Roles
Workflow provides a way to construct roles from the bottom-up by understanding a role as an abstraction over repeated workflows. A role is just a collection of workflows. Any role can be defined by the workflows a person in that role participates in, ie. all the results they are customer or performer for. Every role should be a customer on some workflows and a performer on others.
Additionally, beyond the specific results, a role should include the competencies and the decision authorities required to be successful in those workflows.
We prefer not to use the term “manager” as it is overloaded and comes with many connotations. Management is effectively a collection of a number of distinct concerns which may be better understood as distinct roles. This is the crux of the Collaborative Web paper. Management can be commonly decomposed into at least three distinct functions: Product, Project, and People. There is also a separate function of Technical leadership, which is often confounded distressingly with these other three functions of management. We define the following roles for these four functions of managemnent:
Role | Concern | Focus | Project Specific |
---|---|---|---|
Product Owner | Determine the right thing to build. | Users | Yes |
Project Lead | Build the thing on time. | Coordination | Yes |
Technical Lead | Build the thing well. | Tech | Yes |
Steward | Take care of the people | People | No |
Notice that the Product, Project, and Technical concerns are project specific.

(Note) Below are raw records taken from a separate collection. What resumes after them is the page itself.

Definition provisioned_world : World := after (provision running_config) sample_world.
Definition rows_of {A} (c : Coll (list A)) (w : World) : list A :=
  match get c (w_disk w) with FData rows => rows | _ => [] end.

Lemma provision_sound_witness :
  map user_Email (rows_of CUsers provisioned_world) = ["alice@example.com"; "bob@example.com"; "carol@example.com"] /\
  map user_Admin (rows_of CUsers provisioned_world) = [true; false; false] /\
  map client_ID (rows_of CClients provisioned_world) = ["web"; "app"] /\
  (exists kept added, rows_of CUsers provisioned_world = kept ++ added /\
     Forall2 (promoted (same_email := EqualFold) running_config) [alice; bob] kept /\
     Forall (provisioned (same_email := EqualFold) running_config) added) /\
  get CTokens (w_disk provisioned_world) = get CTokens (w_disk sample_world).
Proof.
  assert (run (provision running_config) sample_world = (tt, provisioned_world)) as Hrun.
  { unfold provisioned_world, after. by destruct (run _ _) as [[] w']. }
  destruct (provision_sound running_config [alice; bob] [web] sample_world provisioned_world Hrun eq_refl
    ltac:(by apply (bool_decide_eq_true_1 _)) eq_refl) as (Hu & _ & Hf).
  split; [vm_compute; reflexivity|]. split; [vm_compute; reflexivity|]. split; [vm_compute; reflexivity|].
  split; [apply Hu; vm_compute; reflexivity|].
  apply (frame_get _ _ _ _ Hf). apply (bool_decide_eq_true_1 _). vm_compute. reflexivity.
Defined.

Definition no_readiness : Prog (res unit) := ret_ok tt.
Definition accepted (_ _ : string) (_ : list string) : option error := None.
Definition sample_startup : Prog (res Server) := startup accepted no_readiness running_config.
Definition sample_server : Server :=
  match (run sample_startup sample_world).1 with Ok s => s | Err _ => no_options end.
Definition no_files : Handler := fun _ => Ret (HttpError StatusNotFound [] "404 page not found").
Definition sample_serve : Handler := NewServer sample_server no_files no_files None true.

Lemma discovery_served_witness :
  run sample_startup sample_world = (Ok sample_server, after sample_startup sample_world) /\
  od_TokenEndpoint (document_of sample_server) = "https://idp/token" /\
  serves (routes sample_server no_files no_files None) "POST" "/token" /\
  match (run (sample_serve (get_request "/.well-known/openid-configuration" "" [])) sample_world).1 with
  | Wrote status _ (BDiscovery d) => status = StatusOK /\ d = document_of sample_server
  | _ => False
  end.
Proof.
  assert (run sample_startup sample_world = (Ok sample_server, after sample_startup sample_world)) as Hrun.
  { assert ((run sample_startup sample_world).1 = Ok sample_server) as H1 by (vm_compute; reflexivity).
    unfold after. destruct (run sample_startup sample_world) as [x w']. cbn in *. by rewrite H1. }
  split; [exact Hrun|]. split; [vm_compute; reflexivity|].
  destruct (discovery_served accepted no_readiness no_files no_files None _ _ _ _ Hrun
    ltac:(vm_compute; discriminate)) as (_ & Hend & _).
  split; [|vm_compute; split; reflexivity].
  unfold endpoints in Hend. do 2 apply List.Forall_inv_tail in Hend. apply List.Forall_inv in Hend.
  destruct Hend as (path & Hpath & Hserves). assert (path = "/token") as <-; [|exact Hserves].
  vm_compute in Hpath. injection Hpath as Hpath. by symmetry.
Defined.

(** ** A form posted by another site *)

(** Alice's browser sends her session, but not the cookie of the form. *)
Definition cross_site : HttpRequest := post_request "/account/password"
  [("current_password", "correct horse"); ("new_password", "chosen by another")] [(SessionCookieName, session_token)].

Lemma csrf_required_witness :
  (exists user, (run (GetCurrentUser (parsed_lazily cross_site)) signed_in_world).1 = Ok user /\ user_ID user = "alice") /\
  rows_of CUsers (after (sample_serve cross_site) signed_in_world) = rows_of CUsers signed_in_world.
Proof.
  split; [eexists; split; [vm_compute; reflexivity|vm_compute; reflexivity]|].
  assert (frame [NSessions] signed_in_world (after (sample_serve cross_site) signed_in_world)) as Hf.
  { apply (csrf_required sample_server no_files no_files None).
    - split.
      + intros r. apply touches_ret.
      + intros r. apply touches_ret.
      + intros c Hc. vm_compute in Hc. injection Hc as <-. apply touches_ret.
      + intros auth cfg Ha Hc. vm_compute in Ha, Hc. injection Ha as <-. injection Hc as <-. reflexivity.
    - intros auth _ v t Hv. exfalso.
      assert (first_value csrfHostCookieName (hr_cookies cross_site) = None /\
              first_value CSRFCookieName (hr_cookies cross_site) = None) as [H1 H2] by (split; vm_compute; reflexivity).
      unfold csrf_cookieName in Hv. destruct (_ && _) in Hv; congruence.
    - intros pattern (n & vars & rt & Hm & Hl & <-).
      assert (n = 36%nat) as ->. { vm_compute in Hm. injection Hm as <- _. reflexivity. }
      assert (rt_Pattern <$> routes sample_server no_files no_files None !! 36%nat = Some "/account/password") as Hp
        by (vm_compute; reflexivity).
      rewrite Hl in Hp. injection Hp as ->. apply (bool_decide_eq_true_1 _). vm_compute. reflexivity. }
  assert (get CUsers (w_disk (after (sample_serve cross_site) signed_in_world)) = get CUsers (w_disk signed_in_world))
    as Heq by (apply (frame_get _ _ _ _ Hf); apply (bool_decide_eq_true_1 _); vm_compute; reflexivity).
  unfold rows_of. rewrite Heq. reflexivity.
Defined.

(** ** The key set *)

Definition sample_jwks : Prog Response := JWKS (get_request "/.well-known/jwks.json" "" []).
Definition fetched : World := after sample_jwks exchanged.

Definition served_keys : list JWK :=
  match (run sample_jwks exchanged).1 with Wrote _ _ (BJwks l) => l | _ => [] end.
Definition checked : res Claims :=
  (run (ValidateAccessToken (ts_generator sample_service) (tk_AccessToken exchange_response)) fetched).1.

Lemma exchanged_keys rows active :
  get CKeys (w_disk exchanged) = FData (rows, active) -> forall k, k ∈ rows -> kp_stored k = k.
Proof.
  intros Hg k Hk. assert (rows = [sample_key]) as ->.
  { assert (get CKeys (w_disk exchanged) = FData ([sample_key], kp_Kid sample_key)) as He by (vm_compute; reflexivity).
    rewrite He in Hg. by injection Hg as <- _. }
  apply list_elem_of_singleton in Hk as ->. reflexivity.
Qed.

Lemma published_keys_cover_witness :
  exists claims h k, checked = Ok claims /\ cl_Subject claims = "alice" /\
    jwt_header (tk_AccessToken exchange_response) = Ok h /\
    ToJWK k ∈ served_keys /\ jh_kid h = Some (jwk_Kid (ToJWK k)).
Proof.
  assert (run sample_jwks exchanged = (Wrote StatusOK (public_json "300") (BJwks served_keys), fetched)) as Hj.
  { assert ((run sample_jwks exchanged).1 = Wrote StatusOK (public_json "300") (BJwks served_keys)) as H1
      by (vm_compute; reflexivity).
    unfold fetched, after. destruct (run sample_jwks exchanged). cbn in *. by rewrite H1. }
  destruct (run (ValidateAccessToken (ts_generator sample_service) (tk_AccessToken exchange_response)) fetched)
    as [v w3] eqn:Hv.
  assert (checked = v) as Hcheck by (unfold checked; by rewrite Hv).
  destruct v as [claims|e]; [|vm_compute in Hcheck; discriminate Hcheck].
  assert (forall w, w_tick w <= w_tick w /\ get CKeys (w_disk w) = get CKeys (w_disk w))%nat as Hsame
    by (intros w; split; [apply Nat.le_refl|reflexivity]).
  destruct (Hsame fetched) as [Htick Hfile]. unfold sample_jwks in Hj.
  destruct (published_keys_cover (ts_generator sample_service) sample_keyService
    (get_request "/.well-known/jwks.json" "" []) exchanged StatusOK (public_json "300") served_keys fetched fetched
    (tk_AccessToken exchange_response) claims w3 eq_refl exchanged_keys Hj Htick Hfile Hv) as (h & k & t & json & Hh & _ & _ & Hk & Hkid & _).
  exists claims, h, k. split; [done|]. split; [|by split_and!].
  vm_compute in Hcheck. injection Hcheck as <-. vm_compute. reflexivity.
Defined.
(** * rez-release: the release pipeline and its version-control back ends

    A shallow embedding of [python/rez/rez_release.py] and of
    [src/rezplugins/release_vcs/git.py].

    Python values are modelled as follows.
    - [str] is [string]; the string methods the code calls are in module [Py].
    - A call that may raise returns a [result]; the exception classes the
      code raises or can meet are the constructors of [exn].
    - Methods that assign attributes of [self] or act on the outside world
      are state-passing functions (type [M]).
    - External programs, the file system, the environment and the missing
      modules ([versions], [rez_metafile], [pysvn], [rez.release_vcs]) are
      explicit parameters. *)

From Stdlib Require Import String Ascii List Bool Arith ZArith Lia.
From Stdlib Require Import DecimalString DecimalNat Decimal.
Import ListNotations.
Open Scope string_scope.

(* ------------------------------------------------------------------ *)
(** ** Exceptions and results *)

Inductive exn : Type :=
| RezReleaseError (value : string)
| RezReleaseUnsupportedMode (value : string)
| ReleaseVCSError (value : string)
| VersionError (value : string)
| AttributeError (attr : string)
| AssertionError (value : string)
| TypeError (value : string)
| ValueError (value : string)
| IndexError (value : string)
| KeyError (key : string)
| OSError (value : string)
| IOError (value : string)
| ImportError (value : string)
| ClientError (value : string)      (* pysvn.ClientError *)
| SystemExit (code : nat)
| KeyboardInterrupt.

Inductive result (A : Type) : Type :=
| Ok (a : A)
| Raise (e : exn).
Arguments Ok {A} a.
Arguments Raise {A} e.

Definition is_ok {A} (r : result A) : bool :=
  match r with Ok _ => true | Raise _ => false end.

(** [except Exception] does not catch [SystemExit] or [KeyboardInterrupt];
    a bare [except:] catches everything. *)
Definition is_Exception (e : exn) : bool :=
  match e with
  | SystemExit _ | KeyboardInterrupt => false
  | _ => true
  end.

(** [str(e)] for the exceptions whose text the code inspects. *)
Definition exn_str (e : exn) : string :=
  match e with
  | RezReleaseError v | RezReleaseUnsupportedMode v | ReleaseVCSError v
  | VersionError v | AttributeError v | AssertionError v | TypeError v
  | ValueError v | IndexError v | KeyError v | OSError v | IOError v
  | ImportError v | ClientError v => v
  | SystemExit _ => ""
  | KeyboardInterrupt => ""
  end.

(** State-and-exception monad: the state survives a raise, as the
    attributes of [self] and the outside world do in Python. *)
Definition M (S A : Type) : Type := S -> result A * S.

Definition ret {S A} (a : A) : M S A := fun s => (Ok a, s).
Definition raise {S A} (e : exn) : M S A := fun s => (Raise e, s).
Definition bind {S A B} (m : M S A) (f : A -> M S B) : M S B :=
  fun s => match m s with
           | (Ok a, s') => f a s'
           | (Raise e, s') => (Raise e, s')
           end.
Definition get {S} : M S S := fun s => (Ok s, s).
Definition modify {S} (f : S -> S) : M S unit := fun s => (Ok tt, f s).
Definition lift {S A} (r : result A) : M S A := fun s => (r, s).

Declare Scope py_scope.
Delimit Scope py_scope with py.
Notation "x <- m ;; k" := (bind m (fun x => k))
  (at level 61, m at next level, right associativity) : py_scope.
Notation "m ;;; k" := (bind m (fun _ => k))
  (at level 61, right associativity) : py_scope.
Lemma SFdiv_normal (n q : Z) :
  1 <= n -> 1 <= q -> n * q < 2 ^ 53 ->
  SF64div (normal (n * q)) (normal n) = normal q.
Proof.
  intros Hn Hq Hnq.
  assert (HN : 1 <= n < 2 ^ 53) by nia. assert (HQ : 1 <= q < 2 ^ 53) by nia.
  assert (HNQ : 1 <= n * q < 2 ^ 53) by nia.
  pose proof (log2_range n HN) as HLn. pose proof (log2_range q HQ) as HLq.
  pose proof (log2_range _ HNQ) as HLnq.
  destruct (normal_mantissa n HN) as [Hmn Hln].
  destruct (normal_mantissa q HQ) as [Hmq Hlq].
  destruct (normal_mantissa _ HNQ) as [Hmnq Hlnq].
  assert (Habove := Z.log2_mul_above n q ltac:(lia) ltac:(lia)).
  assert (Hbelow : Z.log2 n <= Z.log2 (n * q)) by (apply Z.log2_le_mono; nia).
  unfold SF64div, normal, SFdiv, SFdiv_core_binary. cbn [xorb].
  rewrite !Zdigits2_log2, Hmn, Hmnq, Hln, Hlnq.
  rewrite fexp_normal by lia.
  replace (Z.min (52 + 1 + (Z.log2 (n * q) - 52) - (52 + 1 + (Z.log2 n - 52)) - 53)
             (Z.log2 (n * q) - 52 - (Z.log2 n - 52)))
    with (Z.log2 (n * q) - Z.log2 n - 53) by lia.
  replace (Z.log2 (n * q) - 52 - (Z.log2 n - 52) - (Z.log2 (n * q) - Z.log2 n - 53))
    with 53 by lia.
  rewrite Z.shiftl_mul_pow2 by lia.
  set (k := 1 + Z.log2 n + Z.log2 q - Z.log2 (n * q)).
  assert (Hk : 0 <= k) by (unfold k; lia).
  set (A := n * q * 2 ^ (52 - Z.log2 (n * q)) * 2 ^ 53).
  set (B := n * 2 ^ (52 - Z.log2 n)).
  set (Q := q * 2 ^ (52 - Z.log2 q) * 2 ^ k).
  assert (Hpow : 2 ^ (52 - Z.log2 (n * q)) * 2 ^ 53
                 = 2 ^ (52 - Z.log2 q) * 2 ^ k * 2 ^ (52 - Z.log2 n)).
  { rewrite <- !Z.pow_add_r by lia. f_equal. unfold k. lia. }
  assert (HAQB : A = B * Q + 0).
  { unfold A, B, Q.
    replace (n * q * 2 ^ (52 - Z.log2 (n * q)) * 2 ^ 53)
      with (n * q * (2 ^ (52 - Z.log2 (n * q)) * 2 ^ 53)) by ring.
    rewrite Hpow. ring. }
  assert (HBpos : 0 < B).
  { unfold B. apply Z.mul_pos_pos; [lia|]. apply Z.pow_pos_nonneg; lia. }
  assert (HQpos : 0 < Q).
  { unfold Q. repeat apply Z.mul_pos_pos; try lia; apply Z.pow_pos_nonneg; lia. }
  pose proof (Z_div_mod A B ltac:(lia)) as Hdm.
  destruct (Z.div_eucl A B) as [q0 r]. destruct Hdm as [Heq Hr].
  destruct (Z.div_mod_unique B q0 Q r 0) as [-> ->]; [lia|lia|lia|].
  rewrite new_location_exact.
  destruct Q as [|pq|pq] eqn:HQv; try lia.
  rewrite (binary_round_aux_exact false pq (Z.to_pos (q * 2 ^ (52 - Z.log2 q))) _ k);
    try lia.
  - f_equal. unfold k. lia.
  - rewrite Hmq. lia.
  - rewrite Hmq. exact Hlq.
Qed.
(* ===== verification/PyDict.v ===== *)
(** * Python dictionaries: finite maps that remember insertion order

    [dict K V] is the list of the items in iteration order.  [d[k] = v] keeps
    the position of an existing key and appends a new one; [d.pop(k, None)]
    removes the item; [d.get(k)] returns [None] for a missing key.  Iterating
    [values()] while changing the value objects is [dict_map]. *)

From S2P Require Import Prelude.

Notation dict K V := (list (K * V)).

Section Ops.
Context {K V : Type} `{EqDecision K}.
Implicit Types (d : dict K V) (k : K) (v : V).

(** [d.get(k)] *)
Fixpoint dict_get d k : option V :=
  match d with
  | [] => None
  | (k', v) :: d' => if decide (k' = k) then Some v else dict_get d' k
  end.

(** [d[k] = v] *)
Fixpoint dict_set d k v : dict K V :=
  match d with
  | [] => [(k, v)]
  | (k', v') :: d' =>
      if decide (k' = k) then (k', v) :: d' else (k', v') :: dict_set d' k v
  end.

(** [d.pop(k, None)] *)
Definition dict_pop d k : dict K V := filter (fun kv => kv.1 <> k) d.

(** [d.keys()], [d.values()] *)
Definition dict_keys d : list K := d.*1.
Definition dict_values d : list V := d.*2.

(** [d[k]] *)
Definition dict_index d k : res V := res_of_option KeyError (dict_get d k).

(** [d.update(items)] *)
Definition dict_update d (items : dict K V) : dict K V :=
  foldl (fun acc kv => dict_set acc kv.1 kv.2) d items.
End Ops.

(** Changing every value in place. *)
Definition dict_map {K V W} (f : V -> W) (d : dict K V) : dict K W := prod_map id f <$> d.

Section Laws.
Context {K V : Type} `{EqDecision K}.
Implicit Types (d : dict K V) (k : K) (v : V).

Lemma dict_get_set_eq d k v : dict_get (dict_set d k v) k = Some v.
Proof.
  induction d as [|[k' v'] d IH]; cbn; [by case_decide|].
  destruct (decide (k' = k)) eqn:E; cbn; by rewrite E.
Qed.

Lemma dict_get_set_ne d k k' v : k <> k' -> dict_get (dict_set d k v) k' = dict_get d k'.
Proof.
  intros Hne. induction d as [|[k1 v1] d IH]; cbn.
  - by rewrite decide_False.
  - case_decide; subst; cbn; [by rewrite !decide_False|]. by case_decide.
Qed.

Lemma dict_get_set d k k' v :
  dict_get (dict_set d k v) k' = if decide (k = k') then Some v else dict_get d k'.
Proof.
  case_decide; subst; [apply dict_get_set_eq|by apply dict_get_set_ne].
Qed.

Lemma dict_get_pop_eq d k : dict_get (dict_pop d k) k = None.
Proof.
  induction d as [|[k' v'] d IH]; [done|]. unfold dict_pop. rewrite filter_cons.
  case_decide as H; cbn in *; [|done]. by rewrite decide_False.
Qed.

Lemma dict_get_pop_ne d k k' : k <> k' -> dict_get (dict_pop d k) k' = dict_get d k'.
Proof.
  intros Hne. induction d as [|[k1 v1] d IH]; [done|].
  unfold dict_pop in *. rewrite filter_cons. cbn.
  case_decide as H; cbn; [by rewrite IH|].
  rewrite decide_False; [done|]. destruct (decide (k1 = k)) as [->|]; [done|tauto].
Qed.

Lemma dict_get_pop d k k' :
  dict_get (dict_pop d k) k' = if decide (k = k') then None else dict_get d k'.
Proof.
  case_decide; subst; [apply dict_get_pop_eq|by apply dict_get_pop_ne].
Qed.

Lemma dict_get_Some_elem d k v : dict_get d k = Some v -> (k, v) ∈ d.
Proof.
  induction d as [|[k' v'] d IH]; cbn; [done|].
  case_decide; intros Hg; simplify_eq; [left|right; auto].
Qed.

Lemma dict_get_keys d k : is_Some (dict_get d k) <-> k ∈ dict_keys d.
Proof.
  unfold dict_keys. induction d as [|[k' v'] d IH]; cbn.
  - split; [by intros []|by intros ?%not_elem_of_nil].
  - rewrite elem_of_cons, <- IH. case_decide as Hk; subst.
    + split; [by left|by eauto].
    + split; [by right|by intros [->|?]].
Qed.

Lemma dict_get_None d k : dict_get d k = None <-> k ∉ dict_keys d.
Proof. rewrite <- dict_get_keys, eq_None_not_Some. done. Qed.

Lemma dict_elem_get d k v : NoDup (dict_keys d) -> (k, v) ∈ d -> dict_get d k = Some v.
Proof.
  unfold dict_keys. induction d as [|[k' v'] d IH]; cbn; intros Hnd Hin.
  - by apply not_elem_of_nil in Hin.
  - apply NoDup_cons in Hnd as [Hk Hnd]. apply elem_of_cons in Hin as [Hin|Hin].
    + simplify_eq. by rewrite decide_True.
    + rewrite decide_False; [auto|]. intros ->. apply Hk.
      by apply (list_elem_of_fmap_2 fst) in Hin.
Qed.

Lemma dict_keys_set_new d k v :
  k ∉ dict_keys d -> dict_set d k v = d ++ [(k, v)].
Proof.
  unfold dict_keys. induction d as [|[k' v'] d IH]; cbn; [done|].
  intros [Hk Hd]%not_elem_of_cons. rewrite decide_False by done. by rewrite IH.
Qed.

Lemma dict_keys_set_old d k v :
  k ∈ dict_keys d -> dict_keys (dict_set d k v) = dict_keys d.
Proof.
  unfold dict_keys. induction d as [|[k' v'] d IH]; cbn; [by intros ?%not_elem_of_nil|].
  intros H. case_decide; cbn; [done|]. f_equal. apply IH.
  apply elem_of_cons in H as [->|?]; done.
Qed.

Lemma dict_keys_set d k v :
  dict_keys (dict_set d k v) =
  if decide (k ∈ dict_keys d) then dict_keys d else dict_keys d ++ [k].
Proof.
  case_decide as H; [by apply dict_keys_set_old|].
  rewrite dict_keys_set_new by done. unfold dict_keys. by rewrite fmap_app.
Qed.

Lemma dict_keys_pop d k : dict_keys (dict_pop d k) = filter (fun x => x <> k) (dict_keys d).
Proof.
  unfold dict_keys, dict_pop. induction d as [|[k' v'] d IH]; [done|].
  rewrite fmap_cons, !filter_cons. cbn. by case_decide; cbn; rewrite IH.
Qed.

Lemma dict_keys_map {W} (f : V -> W) d : dict_keys (dict_map f d) = dict_keys d.
Proof. unfold dict_keys, dict_map. rewrite <- list_fmap_compose. by apply list_fmap_ext. Qed.

Lemma dict_values_map {W} (f : V -> W) d : dict_values (dict_map f d) = f <$> dict_values d.
Proof.
  unfold dict_values, dict_map. rewrite <- !list_fmap_compose. by apply list_fmap_ext.
Qed.

Lemma dict_get_map {W} (f : V -> W) d k : dict_get (dict_map f d) k = f <$> dict_get d k.
Proof. induction d as [|[k' v'] d IH]; cbn; [done|]. by case_decide. Qed.

Lemma dict_set_NoDup d k v : NoDup (dict_keys d) -> NoDup (dict_keys (dict_set d k v)).
Proof.
  intros H. rewrite dict_keys_set. case_decide as Hk; [done|].
  apply NoDup_app. split_and!; [done| |apply NoDup_singleton].
  intros x Hx ->%list_elem_of_singleton. done.
Qed.

Lemma dict_pop_NoDup d k : NoDup (dict_keys d) -> NoDup (dict_keys (dict_pop d k)).
Proof. intros H. rewrite dict_keys_pop. by apply NoDup_filter. Qed.

Lemma dict_map_NoDup {W} (f : V -> W) d :
  NoDup (dict_keys d) -> NoDup (dict_keys (dict_map f d)).
Proof. by rewrite dict_keys_map. Qed.

(** Every value of [dict_set d k v] is [v] or was there. *)
Lemma dict_set_elem d k v k' v' :
  (k', v') ∈ dict_set d k v -> (k' = k /\ v' = v) \/ (k', v') ∈ d.
Proof.
  induction d as [|[k1 v1] d IH]; cbn.
  - intros H%list_elem_of_singleton. left. by simplify_eq.
  - case_decide; intros [?|?]%elem_of_cons; simplify_eq; [by left|right; by right|right; left|].
    destruct IH as [?|?]; [done|by left|right; by right].
Qed.

Lemma dict_set_Forall (P : K * V -> Prop) d k v : Forall P d -> P (k, v) -> Forall P (dict_set d k v).
Proof.
  intros Hd Hk. induction Hd as [|[k' v'] d Hx Hd IH]; cbn; [by constructor|].
  case_decide; constructor; subst; done.
Qed.

Lemma dict_pop_elem d k k' v' : (k', v') ∈ dict_pop d k -> k' <> k /\ (k', v') ∈ d.
Proof. unfold dict_pop. by intros [? ?]%list_elem_of_filter. Qed.

Lemma dict_pop_set_new d k v :
  k ∉ dict_keys d -> dict_pop (dict_set d k v) k = d.
Proof.
  intros Hk. rewrite dict_keys_set_new by done. unfold dict_pop.
  rewrite filter_app, filter_cons, decide_False, filter_nil, app_nil_r by (cbn; tauto).
  unfold dict_keys in Hk. induction d as [|[k' v'] d IH]; [done|].
  rewrite filter_cons. cbn in Hk. apply not_elem_of_cons in Hk as [? ?].
  rewrite decide_True by (cbn; congruence). by rewrite IH.
Qed.

Lemma dict_update_get d items k :
  dict_get (dict_update d items) k =
  match dict_get (reverse items) k with Some v => Some v | None => dict_get d k end.
Proof.
  unfold dict_update. revert d. induction items as [|[k' v'] items IH] using rev_ind; intros d.
  - done.
  - rewrite foldl_app, reverse_app. cbn. rewrite dict_get_set. case_decide; [done|].
    by rewrite IH.
Qed.
End Laws.

#[export] Hint Resolve dict_set_NoDup dict_pop_NoDup dict_map_NoDup : bench.
#[export] Hint Rewrite @dict_keys_map @dict_get_set_eq @dict_get_pop_eq @dict_values_map : bench.

#[global] Arguments dict_keys : simpl never.
#[global] Arguments dict_values : simpl never.
#[global] Arguments dict_pop : simpl never.
#[global] Arguments dict_map : simpl never.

But the People concern is not - it's a concern for the actual human beings, not the project they happen to be working on. The Stewardship section provides more detail.
All of these functions are critical, but it is extremely rare for a single individual to have the time, let alone the skills, to provide all of them. Thus, it is recommended that they be understood as distinct roles and that any individual be responsible for at most two (and ideally, one!).